Test with a simpler URL:

{
  "type": "url",
  "data": ["https://httpbin.org/html"],
  "prompt": "Extract any text content"
}

`400: No structured data found`

Cause: The AI couldn't identify relevant data matching your prompt.

Solutions:

Make your prompt more specific:

// ❌ Too vague
{"prompt": "Extract data"}

// ✅ Specific
{"prompt": "Extract product name, price, and rating from product listings"}

Check if the page contains the expected data:
- Manually inspect the page source
- Ensure JavaScript hasn't changed the content structure

Try extracting simpler data first:

{"prompt": "Extract all text content from the page"}

Data Quality Issues

Incomplete or Missing Data

Symptoms: Some fields are empty or missing in the extracted data.

Diagnosis:

Check the source page:
- Manually verify the data exists on the page
- Look for data that loads dynamically with JavaScript

Review your prompt:

// ❌ Doesn't handle missing data
{"prompt": "Extract price and rating"}

// ✅ Handles missing data explicitly
{"prompt": "Extract price and rating, use 'N/A' if not available"}

Use schema validation to catch issues:

{
  "schema": {
    "type": "array",
    "items": {
      "type": "object",
      "properties": {
        "title": {"type": "string", "minLength": 1},
        "price": {"type": "string"}
      },
      "required": ["title"]
    }
  }
}

Incorrect Data Types

Symptoms: Numbers returned as strings, dates in wrong format, etc.

Solutions:

Specify expected formats in your prompt:

{"prompt": "Extract price as a number without currency symbols, and date in YYYY-MM-DD format"}

Use schema validation for type conversion:

{
  "schema": {
    "properties": {
      "price": {"type": "number"},
      "date": {"type": "string", "format": "date"}
    }
  }
}

Post-process the data in your application:

def clean_price(price_str):
    if isinstance(price_str, str):
        return float(price_str.replace('$', '').replace(',', ''))
    return price_str

Performance Issues

Slow Response Times

Causes and Solutions:

Complex websites: Handle JavaScript-heavy sites with smart content processing
Large pages: Extract only the data you need
Multiple URLs: Process in smaller batches

# Process all URLs at once (incorrect)
urls = [f"https://site.com/page{i}" for i in range(100)]
response = requests.post(api_url, json={"data": urls})

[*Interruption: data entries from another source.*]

(** * iex_server.py: a shallow embedding of the real-time price stream

    The script polls an HTTP endpoint on a timer, turns the CSV answer into
    one (time, display_time, price) triple and streams it into a bokeh
    [ColumnDataSource] with a rollover of 3600 entries; a text box and a
    button let the user change the ticker, which clears the source.

    The Python functions [init], [update_ticker], [get_last_price] and
    [update_price] are embedded as computations over an explicit program
    state.  What they call in pandas, dateutil, pytz, requests and bokeh is
    modelled next to them: Python slices, the proleptic Gregorian calendar,
    [Series.to_string], [dateutil.parser.parse] on the ISO form that pandas
    prints, [float(Series)], and [ColumnDataSource.stream]. *)

From Stdlib Require Import ZArith Lia List Ascii String.
From Stdlib Require Import Floats.PrimFloat Uint63.
From stdpp Require Import base option list gmap strings pretty.

Import ListNotations.
Local Open Scope string_scope.
Local Open Scope Z_scope.

(** lia is used on goals with division and remainder by constants *)
Ltac Zify.zify_post_hook ::= Z.to_euclidean_division_equations.

(* ===================================================================== *)
(** ** Python: exceptions, results, slices *)
(* ===================================================================== *)

(** The exceptions the script can raise (none is caught in the source). *)
Inductive exn : Type :=
  | ConnectionError           (* requests.get *)
  | ParserError               (* pd.read_csv, also EmptyDataError *)
  | KeyError (k : string)     (* prices_df["time"], prices_df["price"] *)
  | OutOfBoundsDatetime       (* pd.to_datetime *)
  | DateParseError            (* dateutil.parser.parse *)
  | TypeError                 (* float(series) with len(series) != 1 *)
  | ValueError                (* float(x), stream validation *)
  | AttributeError.           (* the .dt accessor on a non-datetime column *)

Inductive result (A : Type) : Type :=
  | Ok (a : A)
  | Raise (e : exn).
Arguments Ok {A} a.
Arguments Raise {A} e.

Definition result_bind {A B} (r : result A) (f : A -> result B) : result B :=
  match r with Ok a => f a | Raise e => Raise e end.

(** every element is a value, or the first exception *)
Fixpoint result_all {A} (l : list (result A)) : result (list A) :=
  match l with
  | [] => Ok []
  | r :: rs =>
      result_bind r (fun a =>
      result_bind (result_all rs) (fun l' => Ok (a :: l')))
  end.

Module Py.

(** Python normalises the stop index of a slice [L[:stop]]: a negative
    index counts from the end, and the result is clamped to [0, len]. *)
Definition slice_stop (len : nat) (stop : Z) : nat :=
  let i := if stop <? 0 then stop + Z.of_nat len else stop in
  Z.to_nat (Z.min (Z.max i 0) (Z.of_nat len)).

(** [del L[:stop]] *)
Definition del_prefix {A} (L : list A) (stop : Z) : list A :=
  drop (slice_stop (length L) stop) L.

(** [L[-n:]] for [n > 0]: the last [n] elements of a list *)
Definition lastn {A} (n : nat) (L : list A) : list A :=
  drop (length L - n) L.

(** [s[1:]] on a str; the empty string stays empty *)
Definition str_from_1 (s : string) : string :=
  match s with
  | EmptyString => EmptyString
  | String _ r => r
  end.

End Py.

(* ===================================================================== *)
(** ** The proleptic Gregorian calendar

    [datetime], pandas' [Timestamp] and [strftime] all break an instant
    into calendar fields with this calendar.  Days are counted from
    1970-01-01; the conversion works on 400-year eras that start on the
    first of March, so that the leap day is the last day of a year. *)
(* ===================================================================== *)

Module Calendar.

Record date : Type := mkdate { year : Z; month : Z; day : Z }.

Definition is_leap (y : Z) : bool :=
  (y mod 4 =? 0) && (negb (y mod 100 =? 0) || (y mod 400 =? 0)).

Definition days_in_month (y m : Z) : Z :=
  if m =? 2 then (if is_leap y then 29 else 28)
  else if (m =? 4) || (m =? 6) || (m =? 9) || (m =? 11) then 30
  else 31.

(** the day of the era (0 .. 146096) as year of era, month and day *)
Definition yoe_of_doe (doe : Z) : Z :=
  (doe - doe / 1460 + doe / 36524 - doe / 146096) / 365.

Definition doy_of_doe (doe : Z) : Z :=
  let yoe := yoe_of_doe doe in
  doe - (365 * yoe + yoe / 4 - yoe / 100).

Definition civil_from_days (z : Z) : date :=
  let z := z + 719468 in
  let era := z / 146097 in
  let doe := z - era * 146097 in
  let yoe := yoe_of_doe doe in
  let doy := doy_of_doe doe in
  let mp := (5 * doy + 2) / 153 in
  let d := doy - (153 * mp + 2) / 5 + 1 in
  let m := if mp <? 10 then mp + 3 else mp - 9 in
  let y := yoe + era * 400 in
  mkdate (if m <=? 2 then y + 1 else y) m d.

Definition days_from_civil (dt : date) : Z :=
  let y := if month dt <=? 2 then year dt - 1 else year dt in
  let era := y / 400 in
  let yoe := y - era * 400 in
  let mp := if 2 <? month dt then month dt - 3 else month dt + 9 in
  let doy := (153 * mp + 2) / 5 + day dt - 1 in
  let doe := yoe * 365 + yoe / 4 - yoe / 100 + doy in
  era * 146097 + doe - 719468.

(** what the [datetime] constructor accepts as a date *)
Definition valid_date (dt : date) : bool :=
  (1 <=? year dt) && (year dt <=? 9999) &&
  (1 <=? month dt) && (month dt <=? 12) &&
  (1 <=? day dt) && (day dt <=? days_in_month (year dt) (month dt)).

End Calendar.

(* ===================================================================== *)
(** ** datetime values *)
(* ===================================================================== *)

Module Datetime.
Import Calendar.

(** The three kinds of [tzinfo] the script meets: [dateutil.tz.tzutc()],
    [dateutil.tz.tzoffset(None, seconds)], and the pytz zone an
    [astimezone] call returns, with the offset in force at that instant. *)
Inductive tzinfo : Type :=
  | tzutc
  | tzoffset (seconds : Z)
  | pytz_zone (name : string) (seconds : Z).

Record datetime : Type := mkdatetime {
  dt_date : date;
  hour : Z;
  minute : Z;
  second : Z;
  microsecond : Z;
  tz : option tzinfo          (* None: a naive datetime *)
}.

Definition tz_seconds (t : tzinfo) : Z :=
  match t with
  | tzutc => 0
  | tzoffset s => s
  | pytz_zone _ s => s
  end.

(** [dt.utcoffset()] in seconds; None for a naive datetime *)
Definition utcoffset (dt : datetime) : option Z := tz_seconds <$> tz dt.

Definition is_aware (dt : datetime) : bool :=
  match tz dt with Some _ => true | None => false end.

(** seconds of the wall clock reading since 1970-01-01 00:00:00 *)
Definition wall_seconds (dt : datetime) : Z :=
  days_from_civil (dt_date dt) * 86400
  + hour dt * 3600 + minute dt * 60 + second dt.

(** The instant an aware datetime denotes, in microseconds since the
    epoch, 1970-01-01 00:00:00 UTC. *)
Definition instant_us (dt : datetime) : option Z :=
  off ← utcoffset dt;
  Some ((wall_seconds dt - off) * 1000000 + microsecond dt).

(** The wall clock reading at [us] microseconds since the epoch in a zone
    that is [off] seconds east of UTC. *)
Definition fields_of_us (us off : Z) (t : option tzinfo) : datetime :=
  let lus := us + off * 1000000 in
  let secs := lus / 1000000 in
  let sod := secs mod 86400 in
  mkdatetime (civil_from_days (secs / 86400))
             (sod / 3600) (sod mod 3600 / 60) (sod mod 60)
             (lus mod 1000000) t.

(** what the [datetime] constructor accepts *)
Definition valid (dt : datetime) : bool :=
  valid_date (dt_date dt) &&
  (0 <=? hour dt) && (hour dt <? 24) &&
  (0 <=? minute dt) && (minute dt <? 60) &&
  (0 <=? second dt) && (second dt <? 60) &&
  (0 <=? microsecond dt) && (microsecond dt <? 1000000).

End Datetime.

(* ===================================================================== *)
(** ** Printing and reading decimal fields *)
(* ===================================================================== *)

Module Text.

Definition digit (n : Z) : ascii := ascii_of_nat (48 + Z.to_nat n).

(** [n] printed with exactly [k] digits, as ["%0kd" % n] does for
    [0 <= n < 10^k] *)
Fixpoint digits (k : nat) (n : Z) : list ascii :=
  match k with
  | O => []
  | S k' => digits k' (n / 10) ++ [digit (n mod 10)]
  end.

Definition digit_val (a : ascii) : option Z :=
  let n := Z.of_nat (nat_of_ascii a) in
  if (48 <=? n) && (n <=? 57) then Some (n - 48) else None.

Definition is_digit (a : ascii) : bool :=
  match digit_val a with Some _ => true | None => false end.

(** the value of a list of digit characters read after [acc] *)
Fixpoint read_digits (acc : Z) (s : list ascii) : option Z :=
  match s with
  | [] => Some acc
  | a :: r => d ← digit_val a; read_digits (acc * 10 + d) r
  end.

(** exactly [k] digits at the head of the input *)
Definition take_digits (k : nat) (s : list ascii) : option (Z * list ascii) :=
  if decide (k ≤ length s)%nat then
    v ← read_digits 0 (take k s); Some (v, drop k s)
  else None.

(** the longest prefix of digits, and the rest *)
Fixpoint span_digits (s : list ascii) : list ascii * list ascii :=
  match s with
  | a :: r =>
      if is_digit a then let '(ds, rest) := span_digits r in (a :: ds, rest)
      else ([], s)
  | [] => ([], [])
  end.

Definition expect (c : ascii) (s : list ascii) : option (list ascii) :=
  match s with
  | a :: r => if Ascii.eqb a c then Some r else None
  | [] => None
  end.

Definition is_space (a : ascii) : bool :=
  Ascii.eqb a " " || Ascii.eqb a "009" || Ascii.eqb a "010" || Ascii.eqb a "013".

Fixpoint skip_spaces (s : list ascii) : list ascii :=
  match s with
  | a :: r => if is_space a then skip_spaces r else s
  | [] => []
  end.

Definition chars (s : string) : list ascii := list_ascii_of_string s.
Definition str (l : list ascii) : string := string_of_list_ascii l.

End Text.

(* ===================================================================== *)
(** ** pandas: columns, frames, timestamps as text *)
(* ===================================================================== *)

Module Pandas.
Import Calendar Datetime Text.

(** an element of an object column: a str, or NaN for a missing value *)
Inductive obj : Type :=
  | OStr (s : string)
  | ONaN.

(** A column (a Series with the default RangeIndex) by dtype.  A timestamp
    is its int64 count of nanoseconds since the epoch in UTC; None is NaT. *)
Inductive column : Type :=
  | Int64 (l : list Z)
  | Float64 (l : list float)
  | Bool (l : list bool)
  | Object (l : list obj)
  | Datetime64 (l : list (option Z))                 (* datetime64[ns] *)
  | DatetimeTZ (zone : string) (l : list (option Z)). (* datetime64[ns, zone] *)

Definition col_len (c : column) : nat :=
  match c with
  | Int64 l => length l
  | Float64 l => length l
  | Bool l => length l
  | Object l => length l
  | Datetime64 l => length l
  | DatetimeTZ _ l => length l
  end.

# Process in batches (correct)
import itertools

def batch_process(urls, batch_size=10):
    results = []
    for batch in itertools.batched(urls, batch_size):
        response = requests.post(api_url, json={"data": list(batch)})
        results.extend(response.json()["data"])
    return results

High Credit Usage

Optimization strategies:

Use more specific prompts:

// ❌ Processes entire page
{"prompt": "Extract all information"}

// ✅ Targets specific data
{"prompt": "Extract only product name and price from the product info section"}

Website-Specific Issues

JavaScript-Heavy Websites

Symptoms: Missing content that's visible in the browser but not in extracted data.

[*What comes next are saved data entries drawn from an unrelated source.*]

(** C2 (as amended): after [collectAllData] the entries of each category are
    the entries fetched from its official page together with the newly merged
    ones, of which the videos and the articles have none.  A newly merged
    entry and an official entry of its category are not duplicates of each
    other, in either order of the arguments of [isDuplicate]; a new theme
    moreover matches no official theme by title or by theme key; and no two
    newly merged showcase sites are duplicates of each other.  Nothing is
    said about two entries of one official page, nor about two entries that
    both come from the registry. *)
Theorem collectAllData_new_entries (st st' : State) :
  collectAllData st = (Ok tt, st') ->
  exists (st1 : State) (added : Category -> list Item),
    fetchOfficialSources st = (Ok tt, st1) /\
    (forall c, Permutation (itemsOf c (officialData st'))
                           (itemsOf c (officialData st1) ++ added c)) /\
    added Videos = [] /\ added Articles = [] /\
    (forall c x y, In x (added c) -> In y (itemsOf c (officialData st1)) ->
       isDuplicate x y = false /\ isDuplicate y x = false) /\
    (forall x y, In x (added Themes) -> In y (themes (officialData st1)) ->
       matchesTheme x y = false) /\
    ForallOrdPairs (fun x y => isDuplicate x y = false /\ isDuplicate y x = false)
                   (added Showcases).
Proof using Type.
  unfold collectAllData. intros H.
  apply bind_Ok in H as ([] & st1 & E1 & H).
  pose proof (fetchOfficialSources_entries _ _ E1) as Hoff.
  apply bind_Ok in H as (astro & st2 & E2 & H).
  pose proof (keepsData_fetchAstroShowcase _ _ _ E2) as D2.
  pose proof (fetchAstroShowcase_entries _ _ _ E2) as Hastro.
  apply bind_Ok in H as (s2 & st2' & [= <- <-] & H).
  rewrite D2 in H. set (d := officialData st1) in H, Hoff |- *.
  destruct (mergeShowcases_added astro (showcases d) Hastro (Hoff Showcases))
    as (sites & Hmerge & Hsites & Hold & Hpair).
  apply bind_Ok in H as ([] & st3 & E3 & H).
  rewrite setOfficialData_run in E3. injection E3 as <-.
  set (d' := {| plugins := plugins d; themes := themes d; tools := tools d;
                videos := videos d; articles := articles d;
                showcases := mergeShowcases astro (showcases d) |}) in H.
  apply bind_Ok in H as (npm & st4 & E4 & H).
  pose proof (keepsData_fetchSupplementaryNPM _ _ _ E4) as D4. cbn in D4.
  apply bind_Ok in H as (filtered & st5 & E5 & H).
  unfold filterSupplementaryPackages, bind, get in E5. rewrite D4 in E5.
  apply filterLoop_kept in E5 as [D5 Hkept]. rewrite D4 in D5.
  apply bind_Ok in H as (cat & st6 & E6 & H).
  pose proof (keepsData_categorizeSupplementary _ _ _ _ E6) as D6. rewrite D5 in D6.
  apply categorizeSupplementary_fromPackages in E6.
  apply bind_Ok in H as (s6 & st6' & [= <- <-] & H).
  rewrite D6 in H. rewrite setOfficialData_run in H. injection H as <-.
  set (newThemes :=
         List.filter (fun theme =>
                        negb (existsb (fun existing => matchesTheme theme existing) (themes d')))
                     (c_themes cat)).
  (* an entry made from a registry package and an official item are not
     duplicates of each other *)
  assert (Hnew : forall c x y,
             In x (c_plugins cat) \/ In x (c_themes cat) \/ In x (c_tools cat) ->
             In y (itemsOf c d) ->
             isDuplicate x y = false /\ isDuplicate y x = false).
  { intros c x y Hx Hy. destruct (E6 x Hx) as (p & Hp & ->).
    assert (D : isDuplicate (pkgEntry p) y = false).
    { rewrite isDuplicate_pkgEntry. apply (Hkept p Hp).
      unfold allOfficialItems. cbn [plugins themes tools videos articles showcases d'].
      destruct c; cbn [itemsOf] in Hy; rewrite !in_app_iff;
        [now left | right; now left | right; right; now left
        | right; right; right; now left | right; right; right; right; now left|].
      right; right; right; right; right. now apply mergeShowcases_keeps. }
    split; [exact D|].
    rewrite isDuplicate_swap; [exact D | exact (Hoff c y Hy) | reflexivity]. }
  exists st1,
    (fun c => match c with
              | Plugins => c_plugins cat
              | Themes => newThemes
              | Tools => c_tools cat
              | Showcases => sites
              | Videos | Articles => []
              end).
  split; [exact E1|]. split.
  { intros c.
    destruct c; cbn [itemsOf officialData plugins themes tools videos articles showcases d'];
      rewrite sortItems_perm, ?app_nil_r, ?Hmerge; reflexivity. }
  split; [reflexivity|]. split; [reflexivity|]. split.
  { intros c x y Hx Hy. destruct c.
    - apply (Hnew Plugins); [now left | exact Hy].
    - apply filter_In in Hx as [Hx _].
      apply (Hnew Themes); [right; now left | exact Hy].
    - apply (Hnew Tools); [right; now right | exact Hy].
    - destruct Hx.
    - destruct Hx.
    - assert (D : isDuplicate x y = false) by now apply Hold.
      split; [exact D|].
      rewrite isDuplicate_swap;
        [exact D | exact (Hoff Showcases y Hy) | apply Hastro, Hsites, Hx]. }
  split; [|exact Hpair].
  intros x y Hx Hy. apply filter_In in Hx as [_ Hm]. apply negb_true_iff in Hm.
  destruct (matchesTheme x y) eqn:M; [|reflexivity].
  assert (Hex : existsb (fun existing => matchesTheme x existing) (themes d') = true).
  { apply existsb_exists. exists y. now split. }
  rewrite Hex in Hm. discriminate Hm.
Qed.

Solution: The website likely loads content dynamically. Try these approaches:

Check if NextRows already handles it (most modern frameworks are supported automatically)
Wait for specific elements to load before extraction
Allow extra time for content to fully load

Anti-Bot Protection

Symptoms: Different data than what you see in the browser, or blocked requests.

Indicators:

CAPTCHA challenges
"Access Denied" messages
Significantly different content

Solutions:

Respect website policies when extracting data

Respect rate limits and implement delays:

import time

def respectful_extraction(urls, delay=2):
    results = []
    for url in urls:
        result = extract_data(url)
        results.append(result)
        time.sleep(delay)  # Be respectful
    return results

Contact the website owner for API access if available

Symptoms: Extraction returns login pages instead of actual content.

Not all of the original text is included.